• **TASK OBJECTIVE**: Starting at the line that contains "Hn as [->|Hn]." in the listing below, write out every line word for word until you have written the line that contains "rewrite Et in".

• **GIVEN RECORDS**:

Content starts

(* ===== verification/FileStorage.v ===== *)
(** * Signed envelopes in the data directory

    Models the generic file operations of [Storage/FileStorageService.cpp]
    ([do_write_file], [do_read_file], [do_delete_file], the path checks and the
    envelope text) on the disk of [DurableWrite.v], for a service without a
    storage vault. The file is written in place, not through the durable write.
    [dump(2)] and the conversion of a floating-point number are nlohmann's and
    parameters here. The class [Storage] is what a client sees; the address
    manager is modelled against it. *)

From Stdlib Require Import Ascii.
From S2P Require Import Prelude SecurityPolicy CanonicalEncoding ConsensusTypes DurableWrite.
From S2P Require Import Json.

Record SignedEnvelope := mkEnvelope {
  env_version : Z;
  env_type : string;
  env_data : list Z;
  env_signer_pubkey : string;
  env_signature : string;
  env_timestamp : Z;
}.

Class ValueCodec := {
  json_dump_indented : json → list Z;
  (** an object in which the value of the key is a discarded parse result *)
  json_dump_discarded : gmap string json → string → list Z;
  json_float_to_integer : string → Z;
}.

Class ValueCodecLaws `{TextCodec, ValueCodec} := {
  indented_round_trip : ∀ j, json_fits j → json_parse (json_dump_indented j) = Some j;
}.

(** ** The interface *)

Class Storage (S : Type) := {
  write_file : string → string → SignedEnvelope → S → bool * S;
  read_file : string → string → S → option SignedEnvelope;
}.

(** The envelopes a service writes: a JSON document as data, plain fields. *)
Definition envelope_fits `{TextCodec} (e : SignedEnvelope) : Prop :=
  (∃ j, json_fits j ∧ env_data e = json_dump j) ∧ is_u32 (env_version e) ∧
  is_u64 (env_timestamp e) ∧ ascii_text (env_type e) ∧ ascii_text (env_signer_pubkey e) ∧
  ascii_text (env_signature e).

(** What a client relies on for the file [category/name]. *)
Class StorageLaws (S : Type) `{TextCodec, Storage S} (category name : string) := {
  write_then_read : ∀ envelope s s',
    envelope_fits envelope → write_file category name envelope s = (true, s') →
    read_file category name s' = Some envelope;
}.

(** ** [json::value] *)

(** [None]: the function throws. *)
Definition value_string (j : json) (key fallback : string) : option string :=
  match j with
  | JObject fields =>
      match fields !! key with
      | None => Some fallback
      | Some (JString s) => Some s
      | Some _ => None
      end
  | _ => None
  end.

(** [get<T>] of an unsigned integer type of the given width; only the 64-bit one
    refuses a boolean. *)
Definition get_unsigned `{ValueCodec} (width : Z) (j : json) : option Z :=
  match j with
  | JUnsigned z => Some (z mod width)
  | JNegative z => Some (z mod width)
  | JBoolean b => if width =? two64 then None else Some (if b then 1 else 0)
  | JFloat text => Some (json_float_to_integer text mod width)
  | _ => None
  end.

Definition value_unsigned `{ValueCodec} (width : Z) (j : json) (key : string) (fallback : Z)
    : option Z :=
  match j with
  | JObject fields =>
      match fields !! key with
      | None => Some fallback
      | Some value => get_unsigned width value
      end
  | _ => None
  end.

Section storage.
Context `{TextCodec, ValueCodec}.

(** ** Envelope text *)

Definition envelope_to_json (env : SignedEnvelope) : list Z :=
  let fields :=
    [("version", JUnsigned (env_version env)); ("type", JString (env_type env));
     ("signer_pubkey", JString (env_signer_pubkey env));
     ("signature", JString (env_signature env));
     ("timestamp", JUnsigned (env_timestamp env))] in
  match json_parse (env_data env) with
  | Some data => json_dump_indented (object (("data", data) :: fields))
  | None => json_dump_discarded (list_to_map fields) "data"
  end.

(** [None]: the text is not JSON, or a field has the wrong type. *)
Definition json_to_envelope (json_str : list Z) : option SignedEnvelope :=
  j ← json_parse json_str;
  version ← value_unsigned two32 j "version" 1;
  type ← value_string j "type" "";
  signer_pubkey ← value_string j "signer_pubkey" "";
  signature ← value_string j "signature" "";
  timestamp ← value_unsigned two64 j "timestamp" 0;
  let data := match j with
              | JObject fields =>
                  match fields !! "data" with Some d => json_dump d | None => [] end
              | _ => []
              end in
  Some (mkEnvelope version type data signer_pubkey signature timestamp).

(** ** Paths *)

Fixpoint has_char (c : Ascii.ascii) (s : string) : bool :=
  match s with
  | EmptyString => false
  | String x rest => Ascii.eqb x c || has_char c rest
  end.

Fixpoint has_dots (s : string) : bool :=
  match s with
  | String x ((String y _) as rest) =>
      (Ascii.eqb x "."%char && Ascii.eqb y "."%char) || has_dots rest
  | _ => false
  end.

Definition is_safe_path_component (component : string) : bool :=
  if String.eqb component "" then false
  else if has_dots component then false
  else if has_char "/"%char component then false
  else if has_char "\"%char component then false
  else if has_char "000"%char component then false
  else true.

(** [None]: path traversal is rejected with an exception. *)
Definition file_path (data_root category file_name : string) : option string :=
  if negb (is_safe_path_component category) then None
  else if negb (is_safe_path_component file_name) then None
  else Some (data_root +:+ "/" +:+ category +:+ "/" +:+ file_name).

(** ** Operations *)

Definition do_write_file (data_root category file_name : string) (envelope : SignedEnvelope)
    (d : Disk) : bool * Disk :=
  match file_path data_root category file_name with
  | None => (false, d)
  | Some path =>
      let '(created, d) := succeeds d in
      if negb created then (false, d)
      else
        let '(opened, d) := sys_open_trunc path d in
        if negb opened then (false, d)
        else
          let text := envelope_to_json envelope in
          let '(good, d) := write_all (S (length text)) path text d in
          let '(permissions_ok, d) := succeeds d in
          (good && permissions_ok, d)
  end.

Definition do_read_file (data_root category file_name : string) (d : Disk)
    : option SignedEnvelope :=
  path ← file_path data_root category file_name;
  text ← DurableWrite.read_file path d;
  json_to_envelope text.

Definition do_delete_file (data_root category file_name : string) (d : Disk) : bool * Disk :=
  match file_path data_root category file_name with
  | None => (false, d)
  | Some path =>
      let '(ok, d) := succeeds d in
      if ok && bool_decide (is_Some (live d !! path)) then (true, sys_remove path d)
      else (false, d)
  end.

Definition file_storage (data_root : string) : Storage Disk := {|
  write_file := do_write_file data_root;
  read_file := do_read_file data_root;
|}.

(** ** Lemmas *)

Lemma envelope_round_trip `{!TextCodecLaws, !ValueCodecLaws} env :
  envelope_fits env → json_to_envelope (envelope_to_json env) = Some env.
Proof.
  intros ((j & Hj & Ed) & Hv & Ht & Ay & Ap & As). unfold envelope_to_json.
  rewrite Ed, (json_round_trip j Hj). unfold json_to_envelope.
  rewrite indented_round_trip.
  - cbn [mbind option_bind]. unfold value_unsigned, get_unsigned, value_string, object.
    rewrite !lookup_fields. cbn [assoc]. simpl.
    rewrite !Z.mod_small by (done || exact Hv || exact Ht).
    rewrite <- Ed. by destruct env.
  - apply fits_object; intros k v; rewrite lookup_fields; cbn [assoc];
      repeat match goal with
      | |- context [String.eqb k ?t] =>
          destruct (String.eqb_spec k t) as [->|?]; [intros [= <-]|]
      end; try discriminate;
      first [exact Hj | by constructor | by repeat constructor | constructor].
    unfold is_u32, is_u64, two32, two64 in *. lia.
Qed.

Lemma has_char_app c s t : has_char c (s +:+ t) = has_char c s || has_char c t.
Proof. induction s as [|x s IH]; [done|]. simpl. by rewrite <- orb_assoc, <- IH. Qed.

Lemma safe_no_slash s : is_safe_path_component s = true → has_char "/"%char s = false.
Proof.
  unfold is_safe_path_component. destruct (String.eqb s ""), (has_dots s); try done.
  by destruct (has_char "/"%char s).
Qed.

Lemma append_inj_r (s t u : string) : s +:+ t = s +:+ u → t = u.
Proof. induction s as [|c s IH]; [done|]. intros [= E]. auto. Qed.

Lemma slash_split s t u v :
  has_char "/"%char s = false → has_char "/"%char t = false →
  s +:+ String "/"%char u = t +:+ String "/"%char v → s = t ∧ u = v.
Proof.
  revert t. induction s as [|x s IH]; intros [|y t] Hs Ht E; simpl in Hs, Ht.
  - by injection E as ->.
  - injection E as <- _. discriminate Ht.
  - injection E as -> _. discriminate Hs.
  - apply orb_false_iff in Hs as [_ Hs], Ht as [_ Ht]. injection E as -> E.
    destruct (IH t Hs Ht E) as [-> ->]. done.
Qed.

Lemma file_path_spec root category name path :
  file_path root category name = Some path ↔
  is_safe_path_component category = true ∧ is_safe_path_component name = true ∧
  path = root +:+ "/" +:+ category +:+ "/" +:+ name.
Proof.
  unfold file_path. destruct (is_safe_path_component category), (is_safe_path_component name);
    simpl; try (split; [done|by intros (? & ? & _)]). split; [by intros [= <-]|by intros (_ & _ & ->)].
Qed.

(** Two files of the directory share a path only when they are the same file. *)
Lemma file_path_inj root c n c' n' path :
  file_path root c n = Some path → file_path root c' n' = Some path → c = c' ∧ n = n'.
Proof.
  rewrite !file_path_spec. intros (Hc & _ & ->) (Hc' & _ & E).
  apply append_inj_r in E. injection E as E.
  apply slash_split in E; [done| |]; by apply safe_no_slash.
Qed.

Lemma write_all_live fuel path rest d w b ok d' :
  live d !! path = Some (mkFile w b) → write_all fuel path rest d = (ok, d') →
  ok = true → ∃ b', live d' !! path = Some (mkFile (w ++ rest) b').
Proof.
  revert rest d w b. induction fuel as [|fuel IH]; intros rest d w b Hl; destruct rest as [|x rest];
    cbn [write_all]; try (intros [= <- <-] _; exists b; by rewrite app_nil_r).
  { by intros [= <- <-]. }
  unfold sys_write. destruct (outcome d) as [r d0] eqn:Eo.
  assert (El : live d0 = live d) by (by pose proof (outcome_frame d) as (? & _); rewrite Eo in *).
  destruct (r <=? 0); [by intros [= <- <-]|]. rewrite El, Hl. cbn [f_bytes].
  intros E Hok. eapply IH in E as (b' & ->); [|cbn; by rewrite lookup_insert_eq|done].
  exists b'. by rewrite <- app_assoc, take_drop.
Qed.

(** A write that reports success is read back. *)
Lemma file_write_then_read `{!TextCodecLaws, !ValueCodecLaws} root category name envelope d d' :
  envelope_fits envelope → do_write_file root category name envelope d = (true, d') →
  do_read_file root category name d' = Some envelope.
Proof.
  intros Hf. unfold do_write_file, do_read_file.
  destruct (file_path root category name) as [path|]; [|done]. cbn [mbind option_bind].
  destruct (succeeds d) as [[] d1]; [|done]. cbn [negb].
  destruct (sys_open_trunc path d1) as [[] d2] eqn:Eo; [|done]. cbn [negb].
  destruct (write_all _ path _ d2) as [good d3] eqn:Ew.
  destruct (succeeds d3) as [perm d4] eqn:Ep. intros [= [-> ->]%andb_true_iff <-].
  unfold DurableWrite.read_file.
  assert (Hl : live d2 !! path = Some (mkFile [] false)).
  { unfold sys_open_trunc in Eo. destruct (succeeds d1) as [[] d1']; [|done].
    injection Eo as <-. cbn. by rewrite lookup_insert_eq. }
  destruct (write_all_live _ _ _ _ _ _ _ _ Hl Ew eq_refl) as (b & Hd).
  apply succeeds_frame in Ep as (-> & _ & _). rewrite Hd. cbn. by apply envelope_round_trip.
Qed.

(** A write, successful or not, leaves every other file as it was. *)
Lemma write_all_frame fuel path rest d ok d' q :
  q ≠ path → write_all fuel path rest d = (ok, d') → live d' !! q = live d !! q.
Proof.
  intros Hq. revert rest d. induction fuel as [|fuel IH]; intros [|x rest] d; cbn [write_all];
    try by intros [= <- <-].
  unfold sys_write. destruct (outcome d) as [r d0] eqn:Eo.
  assert (El : live d0 = live d) by (by pose proof (outcome_frame d) as (? & _); rewrite Eo in *).
  destruct (r <=? 0); [intros [= <- <-]; by rewrite El|].
  intros E%IH. rewrite E. cbn. by rewrite lookup_insert_ne, El.
Qed.

Lemma file_write_frame root c n envelope d ok d' c' n' :
  (c', n') ≠ (c, n) → do_write_file root c n envelope d = (ok, d') →
  do_read_file root c' n' d' = do_read_file root c' n' d.
Proof.
  intros Hne. unfold do_write_file, do_read_file.
  destruct (file_path root c' n') as [q|] eqn:Eq; [|done]. cbn [mbind option_bind].
  destruct (file_path root c n) as [path|] eqn:Ep; [|by intros [= <- <-]].
  assert (Hq : q ≠ path) by (intros ->; destruct (file_path_inj _ _ _ _ _ _ Eq Ep); congruence).
  unfold DurableWrite.read_file.
  destruct (succeeds d) as [created d1] eqn:E1. apply succeeds_frame in E1 as (L1 & _).
  destruct created; cbn [negb]; [|intros [= <- <-]; by rewrite L1].
  destruct (sys_open_trunc path d1) as [opened d2] eqn:E2.
  assert (L2 : live d2 !! q = live d !! q).
  { unfold sys_open_trunc in E2. destruct (succeeds d1) as [b d1'] eqn:E1'.
    apply succeeds_frame in E1' as (L1' & _).
    destruct b; injection E2 as <- <-; cbn; rewrite ?lookup_insert_ne by done; by rewrite L1', L1. }
  destruct opened; cbn [negb]; [|intros [= <- <-]; by rewrite L2].
  destruct (write_all _ path _ d2) as [good d3] eqn:E3.
  apply (write_all_frame _ _ _ _ _ _ q Hq) in E3. destruct (succeeds d3) as [perm d4] eqn:E4.
  apply succeeds_frame in E4 as (L4 & _). intros [= <- <-]. by rewrite L4, E3, L2.
Qed.
End storage.

#[export] Instance file_storage_laws `{TextCodec, ValueCodec, !TextCodecLaws, !ValueCodecLaws}
    root category name : StorageLaws Disk (H0 := file_storage root) category name.
Proof. split. intros ???. apply file_write_then_read. Qed.
(** The network a node holds of a block type. *)
Definition net (type : BlockType) (m : gmap string AllocationSet) (n : string) : option string :=
  al_base_network <$> (m !! n ≫= slot type).

Lemma slot_set_slot T T' v aset :
  slot T (set_slot T' v aset) = if decide (T = T') then v else slot T aset.
Proof. by destruct T, T'. Qed.

Lemma set_is_empty_slot aset T : set_is_empty aset = true → slot T aset = None.
Proof. by destruct aset as [[] [] [] []], T. Qed.

Lemma net_insert T T' m n v x :
  net T (<[ n := set_slot T' v (default empty_set (m !! n)) ]> m) x =
  if decide (x = n ∧ T = T') then al_base_network <$> v else net T m x.
Proof.
  unfold net. destruct (decide (x = n)) as [->|Hx].
  - rewrite lookup_insert_eq. simpl. rewrite slot_set_slot.
    destruct (decide (T = T')) as [->|HT].
    + by rewrite decide_True.
    + rewrite decide_False by naive_solver. destruct (m !! n); [done|]. by destruct T.
  - rewrite lookup_insert_ne by done. by rewrite decide_False by naive_solver.
Qed.

Section frames.
Context `{TextCodec, ValueCodec, UnorderedMap} {St : Type} `{Storage St}.
Implicit Types (s : IPAM St) (X : BlockType → bool).

Record only X s s' : Prop := mkOnly {
  only_net : ∀ T n, X T = false →
    net T (allocations_ s') n = net T (allocations_ s) n ∨ net T (allocations_ s') n = None;
  only_cursor : ∀ T, X T = false → cursor T s' = cursor T s;
}.

#[export] Instance only_preorder X : PreOrder (only X).
Proof.
  split.
  - intros s. split; [by left|done].
  - intros s1 s2 s3 [N1 C1] [N2 C2]. split.
    + intros T n HT. destruct (N1 T n HT) as [<- |E1], (N2 T n HT) as [-> |E2];
        rewrite ?E1; auto.
    + intros T HT. rewrite (C2 T HT). by apply C1.
Qed.

(** Only the clock, the lock, the storage or the seen deltas changed. *)
Lemma only_core X s s' :
  allocations_ s' = allocations_ s → (∀ T, cursor T s' = cursor T s) → only X s s'.
Proof. intros Ea Ec. split; [intros; left; by rewrite Ea|done]. Qed.

Definition touches {A} X (m : Ipam St A) s : Prop :=
  match m s with
  | Returned _ s' | Threw s' => only X s s'
  | Deadlock => True
  end.
(* ===== verification/IpamBackbone.v ===== *)
(** * The backbone addresses

    The probe of [allocate_backbone_ip] finds a free offset whenever one
    exists, and every call keeps the addresses of the backbone distinct, also
    the conflict rule of [apply_remote_backbone_allocation]. *)

From S2P Require Import Prelude SecurityPolicy CanonicalEncoding ConsensusTypes Json IpamAddress FileStorage Ipam IpamInvariants.

Section backbone.
Context `{TextCodec, ValueCodec, UnorderedMap} {St : Type} `{Storage St}.
Implicit Types (s : IPAM St).

Lemma elem_of_entries m n aset : (n, aset) ∈ entries m ↔ m !! n = Some aset.
Proof. by rewrite entries_perm, elem_of_map_to_list. Qed.

Lemma NoDup_entries m : NoDup (entries m).*1.
Proof. rewrite entries_perm. apply NoDup_fst_map_to_list. Qed.

Lemma backbone_taken_spec m cidr :
  backbone_taken m cidr = true ↔ ∃ n, net Backbone m n = Some cidr.
Proof.
  unfold backbone_taken, net. rewrite existsb_exists. split.
  - intros ([n aset] & Hin%list_elem_of_In%elem_of_entries & Hb). simpl in Hb.
    exists n. rewrite Hin. simpl. destruct (as_backbone aset); [|done]. simpl.
    by apply String.eqb_eq in Hb as ->.
  - intros (n & E). destruct (m !! n) as [aset|] eqn:En; [|done]. simpl in E.
    exists (n, aset). split; [by apply list_elem_of_In, elem_of_entries|]. simpl.
    destruct (as_backbone aset); [|done]. simpl in E. injection E as <-. apply String.eqb_refl.
Qed.

(** ** The probe *)

Definition usable (offset : Z) : Prop := kBackboneUsableStart <= offset < kBackboneSize.

Lemma next_offset_usable offset : usable (next_offset offset).
Proof.
  unfold usable, next_offset, kUsableCount, kBackboneUsableStart, kBackboneSize.
  pose proof (Z.mod_pos_bound (offset - 10 + 1) (1024 - 10)). lia.
Qed.

Lemma preferred_usable key : usable (preferred_offset key).
Proof.
  unfold usable, preferred_offset. destruct (4 <=? _); [|done].
  match goal with |- context [?h mod kUsableCount] => pose proof (Z.mod_pos_bound h kUsableCount) end.
  unfold kUsableCount, kBackboneUsableStart, kBackboneSize in *. lia.
Qed.

Lemma probe_some tries m offset found :
  usable offset → probe tries m offset = Some found →
  usable found ∧ backbone_taken m (format_cidr (kBackboneBase + found) 32) = false.
Proof.
  revert offset. induction tries as [|tries IH]; intros offset Hu E; [done|]. cbn [probe] in E.
  destruct (backbone_taken m (format_cidr (kBackboneBase + offset) 32)) eqn:Et;
    [|by injection E as <-].
  eapply IH; [|exact E]. apply next_offset_usable.
Qed.

(** The [i]-th offset the probe looks at. *)
Lemma probe_none tries m offset :
  usable offset → probe tries m offset = None →
  ∀ i : nat, (i < tries)%nat →
    backbone_taken m (format_cidr (kBackboneBase +
      ((offset - kBackboneUsableStart + Z.of_nat i) mod kUsableCount + kBackboneUsableStart)) 32)
    = true.
Proof.
  revert offset. induction tries as [|tries IH]; intros offset Hu E i Hi; [lia|].
  cbn [probe] in E. destruct (backbone_taken m (format_cidr (kBackboneBase + offset) 32)) eqn:Et;
    [|done]. destruct i as [|i].
  - rewrite Z.add_0_r, Z.mod_small by (unfold usable, kUsableCount, kBackboneUsableStart,
      kBackboneSize in *; lia). by replace (offset - kBackboneUsableStart + kBackboneUsableStart)
      with offset by lia.
  - specialize (IH _ (next_offset_usable offset) E i ltac:(lia)).
    unfold next_offset in IH.
    replace ((offset - kBackboneUsableStart + 1) mod kUsableCount + kBackboneUsableStart -
             kBackboneUsableStart) with ((offset - kBackboneUsableStart + 1) mod kUsableCount)
      in IH by lia.
    rewrite Zplus_mod_idemp_l in IH.
    by replace (offset - kBackboneUsableStart + Z.of_nat (S i)) with
      (offset - kBackboneUsableStart + 1 + Z.of_nat i) by lia.
Qed.

Lemma probe_exhausted m offset :
  usable offset →
  probe (Z.to_nat kUsableCount) m offset = None ↔
  ∀ o, usable o → backbone_taken m (format_cidr (kBackboneBase + o) 32) = true.
Proof.
  intros Hu. split.
  - intros E o Ho. set (i := (o - offset) mod kUsableCount).
    assert (Hi : 0 <= i < kUsableCount) by (by apply Z.mod_pos_bound).
    pose proof (probe_none _ _ _ Hu E (Z.to_nat i) ltac:(lia)) as Ht.
    rewrite Z2Nat.id in Ht by lia. subst i. rewrite Zplus_mod_idemp_r in Ht.
    replace (offset - kBackboneUsableStart + (o - offset)) with (o - kBackboneUsableStart) in Ht
      by lia.
    rewrite Z.mod_small in Ht by (unfold usable, kUsableCount in *; lia).
    by replace (o - kBackboneUsableStart + kBackboneUsableStart) with o in Ht by lia.
  - intros Hall. destruct (probe _ m offset) as [o|] eqn:E; [|done].
    apply probe_some in E as [Ho Hf]; [|done]. by rewrite (Hall o Ho) in Hf.
Qed.

(** ** Distinct addresses *)

Definition unique_backbone s : Prop := ∀ n n' x, n ≠ n' →
  net Backbone (allocations_ s) n = Some x → net Backbone (allocations_ s) n' = Some x → False.

Lemma unique_only X s s' : X Backbone = false → only X s s' → unique_backbone s → unique_backbone s'.
Proof.
  intros HX [Hn _] Hu n n' x Hne E E'.
  destruct (Hn Backbone n HX) as [F|F], (Hn Backbone n' HX) as [F'|F'];
    rewrite F in E; rewrite F' in E'; try discriminate. by apply (Hu n n' x).
Qed.

Lemma unique_core s s' : same_core s s' → unique_backbone s → unique_backbone s'.
Proof. intros (E & _) Hu. unfold unique_backbone. by rewrite E. Qed.

Lemma unique_add s n a :
  unique_backbone s →
  (∀ m, m ≠ n → net Backbone (allocations_ s) m ≠ Some (al_base_network a)) →
  unique_backbone (with_slot n Backbone (Some a) s).
Proof.
  intros Hu Hfree x y z Hxy. rewrite !net_with_slot.
  destruct (decide (x = n ∧ _)) as [[-> _]|Hx], (decide (y = n ∧ _)) as [[-> _]|Hy]; [done| | |].
  - intros [= <-] E. apply (Hfree y); [naive_solver|done].
  - intros E [= <-]. apply (Hfree x); [naive_solver|done].
  - by apply Hu.
Qed.

Lemma unique_cursor s offset value :
  unique_backbone s →
  unique_backbone (if next_backbone_ip_ s <? offset
                   then s <| next_backbone_ip_ := value |> else s).
Proof. by destruct (_ <? _). Qed.

Lemma after_bind {A B} (m : Ipam St A) (f : A → Ipam St B) s (P : IPAM St → Prop) :
  after m s P → (∀ a s', m s = Returned a s' → after (f a) s' P) → after (m ≫= f) s P.
Proof.
  unfold after, mbind, ipam_bind. intros Hm Hf. destruct (m s) as [a s'|s'|]; [|done..].
  by apply Hf.
Qed.

Lemma after_lock {A} (m : Ipam St A) s (P : IPAM St → Prop) :
  (∀ t b, P t → P (t <| locked := b |>)) → after m (s <| locked := true |>) P →
  after (with_lock m) s P.
Proof.
  unfold after, with_lock. intros HP Hm. destruct (locked s); [done|].
  destruct (m _); auto.
Qed.

Lemma after_save {A} (a : A) s : unique_backbone s →
  after (save_allocations ≫= λ _, mret a) s unique_backbone.
Proof.
  intros Hu. unfold after. destruct (save_run s) as (s' & E & Hc).
  rewrite (bind_returned _ _ _ _ _ E). by eapply unique_core.
Qed.

Lemma allocate_backbone_unique n k s :
  unique_backbone s → after (allocate_backbone_ip n k) s unique_backbone.
Proof.
  intros Hu. apply after_lock; [done|]. set (s1 := s <| locked := true |>).
  assert (Hu1 : unique_backbone s1) by done. clearbody s1. clear Hu s.
  unfold after. rewrite bind_find.
  destruct (allocations_ s1 !! n ≫= as_backbone); [done|].
  change ((get ≫= ?f) s1) with (f s1 s1). cbv beta.
  destruct (probe _ _ _) as [o|] eqn:Ep; [|done].
  apply probe_some in Ep as [Ho Hfree]; [|apply preferred_usable].
  destruct (now_run s1) as (t & s2 & E2 & C2). rewrite (bind_returned _ _ _ _ _ E2).
  destruct (now_run s2) as (t' & s3 & E3 & C3). rewrite (bind_returned _ _ _ _ _ E3).
  cbv zeta. rewrite (bind_returned _ _ _ _ _ (assign_run n Backbone _ s3)).
  erewrite bind_returned by reflexivity. apply after_save, unique_cursor, unique_add.
  - by eapply unique_core, unique_core.
  - intros m _ E. destruct C2 as [A2 _], C3 as [A3 _]. rewrite A3, A2 in E.
    apply not_true_iff_false in Hfree. apply Hfree, backbone_taken_spec. by exists m.
Qed.

(** The scan leaves no other holder of the address. *)
Lemma evict_clears delta items s s' :
  Forall (λ e, net Backbone (allocations_ s) e.1 = al_base_network <$> as_backbone e.2 ∨
               net Backbone (allocations_ s) e.1 = None) items →
  evict_conflicts delta items s = Returned false s' →
  ∀ n, n ∈ items.*1 → n ≠ bd_server_node_id delta →
  net Backbone (allocations_ s') n ≠ Some (bd_backbone_ip delta).
Proof.
  revert s. induction items as [|[n0 aset] items IH]; intros s Hall E n Hn Hne;
    [by apply not_elem_of_nil in Hn|].
  apply Forall_cons in Hall as [Hhd Htl]. simpl in Hhd.
  assert (Hlater : ∀ t, only (λ _, false) s t → evict_conflicts delta items t = Returned false s' →
    (net Backbone (allocations_ t) n0 ≠ Some (bd_backbone_ip delta) ∨
     n0 = bd_server_node_id delta) →
    net Backbone (allocations_ s') n ≠ Some (bd_backbone_ip delta)).
  { intros t Ht Et Hc. cbn in Hn. apply elem_of_cons in Hn as [->|Hn].
    - destruct Hc as [Hc|Hc]; [|by rewrite Hc in Hne].
      pose proof (touches_evict (λ _, false) delta items t) as Hto. unfold touches in Hto.
      rewrite Et in Hto. destruct (only_net _ _ _ Hto Backbone n0 eq_refl) as [-> | ->]; done.
    - apply (IH t); try done. eapply Forall_impl; [exact Htl|]. intros e [He|He];
        destruct (only_net _ _ _ Ht Backbone e.1 eq_refl) as [Hx|Hx]; rewrite Hx; auto. }
  cbn [evict_conflicts] in E.
  destruct (String.eqb_spec n0 (bd_server_node_id delta)) as [Heq|Hn0].
  { apply (Hlater s); [reflexivity|done|by right]. }
  destruct (as_backbone aset) as [held|] eqn:Eb; cbn in Hhd.
  2:{ apply (Hlater s); [reflexivity|done|left]. destruct Hhd as [-> | ->]; done. }
  destruct (String.eqb_spec (al_base_network held) (bd_backbone_ip delta)) as [Eip|Eip]; simpl in E.
  - destruct (String.ltb _ _); [|discriminate E].
    rewrite (bind_returned _ _ _ _ _ (assign_run n0 Backbone None s)) in E.
    apply (Hlater (with_slot n0 Backbone None s)); [|done|].
    + pose proof (touches_assign (λ _, false) n0 Backbone None s) as Ht.
      apply Ht. by right; left.
    + left. by rewrite net_with_slot, decide_True.
  - apply (Hlater s); [reflexivity|done|left]. destruct Hhd as [-> | ->]; naive_solver.
Qed.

Content ends

• **SOLUTION TO THIS EXERCISE**:
  { intros t Ht Et Hc. cbn in Hn. apply elem_of_cons in Hn as [->|Hn].
    - destruct Hc as [Hc|Hc]; [|by rewrite Hc in Hne].
      pose proof (touches_evict (λ _, false) delta items t) as Hto. unfold touches in Hto.
      rewrite Et in Hto. destruct (only_net _ _ _ Hto Backbone n0 eq_refl) as [-> | ->]; done.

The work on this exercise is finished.